━━━━━ Material for this exercise

Lemma handleReadyPod_quiet rc answer pod t s :
  stable_service rc answer ->
  (pod_PodIP pod <> "" -> forall k, fetcher rc (pod_PodIP pod) = Ok k -> k <> "" ->
     GatewayPublicKey (Status t) = k /\ ack_settled rc answer (fwd s) t) ->
  (pod_PodIP pod = "" \/ (exists e, fetcher rc (pod_PodIP pod) = Fail e) \/ fetcher rc (pod_PodIP pod) = Ok "" ->
     endpoint_settled rc answer t) ->
  wp (handleReadyPod rc t pod) (fun r s' => exists q, r = Ok (mkOutcome t false q) /\ only_service_reads s s') s.
Proof.
  intros Hst Hkey Hset. unfold handleReadyPod.
  assert (forall q, endpoint_settled rc answer t -> wp (publish_endpoint rc t false q)
    (fun r s' => exists q, r = Ok (mkOutcome t false q) /\ only_service_reads s s') s) as Hpub.
  { intros q Hs. eapply wp_mono; [by apply (publish_endpoint_quiet rc answer)|]. intros r s' (q' & -> & Hr & _). eauto. }
  case_bool_decide as Hip; [|apply Hpub, Hset; auto].
  destruct (fetcher rc (pod_PodIP pod)) as [k|e]; [|apply Hpub, Hset; eauto].
  case_bool_decide as Hk; [|subst; apply Hpub, Hset; auto].
  destruct (Hkey Hip k eq_refl Hk) as [Hk' Hm]. rewrite bool_decide_false by (intros Hx; by apply Hx).
  apply wp_bind, wp_gets. cbv zeta. fold (missing_acks (fwd s) t). unfold ack_settled in Hm. clear Hkey.
  destruct (decide (missing_acks (fwd s) t = [])) as [Hmiss|Hmiss]; [rewrite bool_decide_false by (intros Hx; by apply Hx)|rewrite bool_decide_true by done].
  2: rewrite bool_decide_false in Hm by done.
  - rewrite bool_decide_true in Hm by done. destruct Hm as (Hp & Hmsg & Hs). rewrite set_phase_message_quiet by done.
    by apply Hpub.
  - destruct Hm as [Hp Hmsg]. rewrite set_phase_message_quiet by done.
    apply wp_ret. eexists. split; [done|apply only_service_reads_refl].
Qed.

Lemma handleReadyPod_settles rc answer pod t s :
  stable_service rc answer ->
  wp (handleReadyPod rc t pod) (fun r _ => exists o, r = Ok o /\ forall s2, fwd s2 = fwd s ->
    wp (handleReadyPod rc (o_tunnel o) pod) (fun r s' =>
      exists q, r = Ok (mkOutcome (o_tunnel o) false q) /\ only_service_reads s2 s') s2) s.
Proof.
  intros Hst.
  assert (forall q, (pod_PodIP pod <> "" -> forall k, fetcher rc (pod_PodIP pod) = Ok k -> k <> "" -> False) ->
    wp (publish_endpoint rc t false q) (fun r _ => exists o, r = Ok o /\ forall s2, fwd s2 = fwd s ->
      wp (handleReadyPod rc (o_tunnel o) pod) (fun r s' =>
        exists q, r = Ok (mkOutcome (o_tunnel o) false q) /\ only_service_reads s2 s') s2) s) as Hpub.
  { intros q Hno. eapply wp_mono; [by apply (publish_endpoint_settles rc answer)|]. intros r s' (o & -> & Hs & _).
    exists o. split; [done|]. intros s2 _. apply (handleReadyPod_quiet rc answer); [done| |done].
    intros Hip k Hk Hne. by destruct (Hno Hip k Hk Hne). }
  unfold handleReadyPod at 1. case_bool_decide as Hip; [|by apply Hpub].
  destruct (fetcher rc (pod_PodIP pod)) as [k|e] eqn:Hf; [|apply Hpub; congruence].
  case_bool_decide as Hk; [|apply Hpub; congruence].
  set (tu := if bool_decide _ then _ else _).
  assert (GatewayPublicKey (Status tu.1) = k) as Hkey by by unfold tu; case_bool_decide.
  destruct tu as [t1 u1]. simpl in Hkey. apply wp_bind, wp_gets. cbv zeta.
  fold (missing_acks (fwd s) t1).
  assert (forall t2, GatewayPublicKey (Status t2) = k -> ack_settled rc answer (fwd s) t2 -> forall s2, fwd s2 = fwd s -> wp (handleReadyPod rc t2 pod)
      (fun r s' => exists q, r = Ok (mkOutcome t2 false q) /\ only_service_reads s2 s') s2) as Hquiet.
  { intros t2 Hk2 Hif s2 Hf2. apply (handleReadyPod_quiet rc answer); [done| |].
    - intros _ k' Hk' _. rewrite Hf in Hk'. injection Hk' as <-. by rewrite Hf2.
    - rewrite Hf. intros [?|[[e ?]|?]]; congruence. }
  unfold ack_settled in Hquiet.
  assert (forall ph msg t2 u2, set_phase_message ph msg t1 u1 = (t2, u2) ->
    missing_acks (fwd s) t2 = missing_acks (fwd s) t1 /\ GatewayPublicKey (Status t2) = k) as Hkeep.
  { unfold set_phase_message. intros ph msg t2 u2. destruct (_ || _); by intros [= <- <-]. }
  destruct (decide (missing_acks (fwd s) t1 = [])) as [Hmiss|Hmiss];
    [rewrite bool_decide_false by (intros Hx; by apply Hx)|rewrite bool_decide_true by done].
  - destruct (set_phase_message _ _ t1 u1) as [t2 u2] eqn:Hset. destruct (Hkeep _ _ _ _ Hset) as [Hm2 Hk2].
    apply set_phase_message_settles in Hset as [Hp Hmsg].
    eapply wp_mono; [by apply (publish_endpoint_settles rc answer)|]. intros r s' (o & -> & Hs & Ho).
    exists o. split; [done|].
    assert (missing_acks (fwd s) (o_tunnel o) = []) as Hmo by (destruct Ho as [->|[ep ->]]; [congruence|rewrite <- Hmiss, <- Hm2; done]).
    apply Hquiet; [by destruct Ho as [->|[ep ->]]|]. rewrite bool_decide_true by done.
    split_and!; [by destruct Ho as [->|[ep ->]]..|done].
  - destruct (set_phase_message _ _ t1 u1) as [t2 u2] eqn:Hset. destruct (Hkeep _ _ _ _ Hset) as [Hm2 Hk2].
    apply wp_ret. eexists. split; [done|]. simpl. apply Hquiet; [done|].
    rewrite bool_decide_false by congruence. by eapply set_phase_message_settles.
Qed.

━━━━━━━━━━

- _Task objective_
Reproduce the data above in full. Leave nothing out.

- _Worked solution_
Lemma handleReadyPod_quiet rc answer pod t s :
  stable_service rc answer ->
  (pod_PodIP pod <> "" -> forall k, fetcher rc (pod_PodIP pod) = Ok k -> k <> "" ->
     GatewayPublicKey (Status t) = k /\ ack_settled rc answer (fwd s) t) ->
  (pod_PodIP pod = "" \/ (exists e, fetcher rc (pod_PodIP pod) = Fail e) \/ fetcher rc (pod_PodIP pod) = Ok "" ->
     endpoint_settled rc answer t) ->
  wp (handleReadyPod rc t pod) (fun r s' => exists q, r = Ok (mkOutcome t false q) /\ only_service_reads s s') s.
Proof.
  intros Hst Hkey Hset. unfold handleReadyPod.
  assert (forall q, endpoint_settled rc answer t -> wp (publish_endpoint rc t false q)
    (fun r s' => exists q, r = Ok (mkOutcome t false q) /\ only_service_reads s s') s) as Hpub.
  { intros q Hs. eapply wp_mono; [by apply (publish_endpoint_quiet rc answer)|]. intros r s' (q' & -> & Hr & _). eauto. }
  case_bool_decide as Hip; [|apply Hpub, Hset; auto].
  destruct (fetcher rc (pod_PodIP pod)) as [k|e]; [|apply Hpub, Hset; eauto].
  case_bool_decide as Hk; [|subst; apply Hpub, Hset; auto].
  destruct (Hkey Hip k eq_refl Hk) as [Hk' Hm]. rewrite bool_decide_false by (intros Hx; by apply Hx).
  apply wp_bind, wp_gets. cbv zeta. fold (missing_acks (fwd s) t). unfold ack_settled in Hm. clear Hkey.
  destruct (decide (missing_acks (fwd s) t = [])) as [Hmiss|Hmiss]; [rewrite bool_decide_false by (intros Hx; by apply Hx)|rewrite bool_decide_true by done].
  2: rewrite bool_decide_false in Hm by done.
  - rewrite bool_decide_true in Hm by done. destruct Hm as (Hp & Hmsg & Hs). rewrite set_phase_message_quiet by done.
    by apply Hpub.
  - destruct Hm as [Hp Hmsg]. rewrite set_phase_message_quiet by done.
    apply wp_ret. eexists. split; [done|apply only_service_reads_refl].
Qed.

Lemma handleReadyPod_settles rc answer pod t s :
  stable_service rc answer ->
  wp (handleReadyPod rc t pod) (fun r _ => exists o, r = Ok o /\ forall s2, fwd s2 = fwd s ->
    wp (handleReadyPod rc (o_tunnel o) pod) (fun r s' =>
      exists q, r = Ok (mkOutcome (o_tunnel o) false q) /\ only_service_reads s2 s') s2) s.
Proof.
  intros Hst.
  assert (forall q, (pod_PodIP pod <> "" -> forall k, fetcher rc (pod_PodIP pod) = Ok k -> k <> "" -> False) ->
    wp (publish_endpoint rc t false q) (fun r _ => exists o, r = Ok o /\ forall s2, fwd s2 = fwd s ->
      wp (handleReadyPod rc (o_tunnel o) pod) (fun r s' =>
        exists q, r = Ok (mkOutcome (o_tunnel o) false q) /\ only_service_reads s2 s') s2) s) as Hpub.
  { intros q Hno. eapply wp_mono; [by apply (publish_endpoint_settles rc answer)|]. intros r s' (o & -> & Hs & _).
    exists o. split; [done|]. intros s2 _. apply (handleReadyPod_quiet rc answer); [done| |done].
    intros Hip k Hk Hne. by destruct (Hno Hip k Hk Hne). }
  unfold handleReadyPod at 1. case_bool_decide as Hip; [|by apply Hpub].
  destruct (fetcher rc (pod_PodIP pod)) as [k|e] eqn:Hf; [|apply Hpub; congruence].
  case_bool_decide as Hk; [|apply Hpub; congruence].
  set (tu := if bool_decide _ then _ else _).
  assert (GatewayPublicKey (Status tu.1) = k) as Hkey by by unfold tu; case_bool_decide.
  destruct tu as [t1 u1]. simpl in Hkey. apply wp_bind, wp_gets. cbv zeta.
  fold (missing_acks (fwd s) t1).
  assert (forall t2, GatewayPublicKey (Status t2) = k -> ack_settled rc answer (fwd s) t2 -> forall s2, fwd s2 = fwd s -> wp (handleReadyPod rc t2 pod)
      (fun r s' => exists q, r = Ok (mkOutcome t2 false q) /\ only_service_reads s2 s') s2) as Hquiet.
  { intros t2 Hk2 Hif s2 Hf2. apply (handleReadyPod_quiet rc answer); [done| |].
    - intros _ k' Hk' _. rewrite Hf in Hk'. injection Hk' as <-. by rewrite Hf2.
    - rewrite Hf. intros [?|[[e ?]|?]]; congruence. }
  unfold ack_settled in Hquiet.
  assert (forall ph msg t2 u2, set_phase_message ph msg t1 u1 = (t2, u2) ->
    missing_acks (fwd s) t2 = missing_acks (fwd s) t1 /\ GatewayPublicKey (Status t2) = k) as Hkeep.
  { unfold set_phase_message. intros ph msg t2 u2. destruct (_ || _); by intros [= <- <-]. }
  destruct (decide (missing_acks (fwd s) t1 = [])) as [Hmiss|Hmiss];
    [rewrite bool_decide_false by (intros Hx; by apply Hx)|rewrite bool_decide_true by done].
  - destruct (set_phase_message _ _ t1 u1) as [t2 u2] eqn:Hset. destruct (Hkeep _ _ _ _ Hset) as [Hm2 Hk2].
    apply set_phase_message_settles in Hset as [Hp Hmsg].
    eapply wp_mono; [by apply (publish_endpoint_settles rc answer)|]. intros r s' (o & -> & Hs & Ho).
    exists o. split; [done|].
    assert (missing_acks (fwd s) (o_tunnel o) = []) as Hmo by (destruct Ho as [->|[ep ->]]; [congruence|rewrite <- Hmiss, <- Hm2; done]).
    apply Hquiet; [by destruct Ho as [->|[ep ->]]|]. rewrite bool_decide_true by done.
    split_and!; [by destruct Ho as [->|[ep ->]]..|done].
  - destruct (set_phase_message _ _ t1 u1) as [t2 u2] eqn:Hset. destruct (Hkeep _ _ _ _ Hset) as [Hm2 Hk2].
    apply wp_ret. eexists. split; [done|]. simpl. apply Hquiet; [done|].
    rewrite bool_decide_false by congruence. by eapply set_phase_message_settles.
Qed.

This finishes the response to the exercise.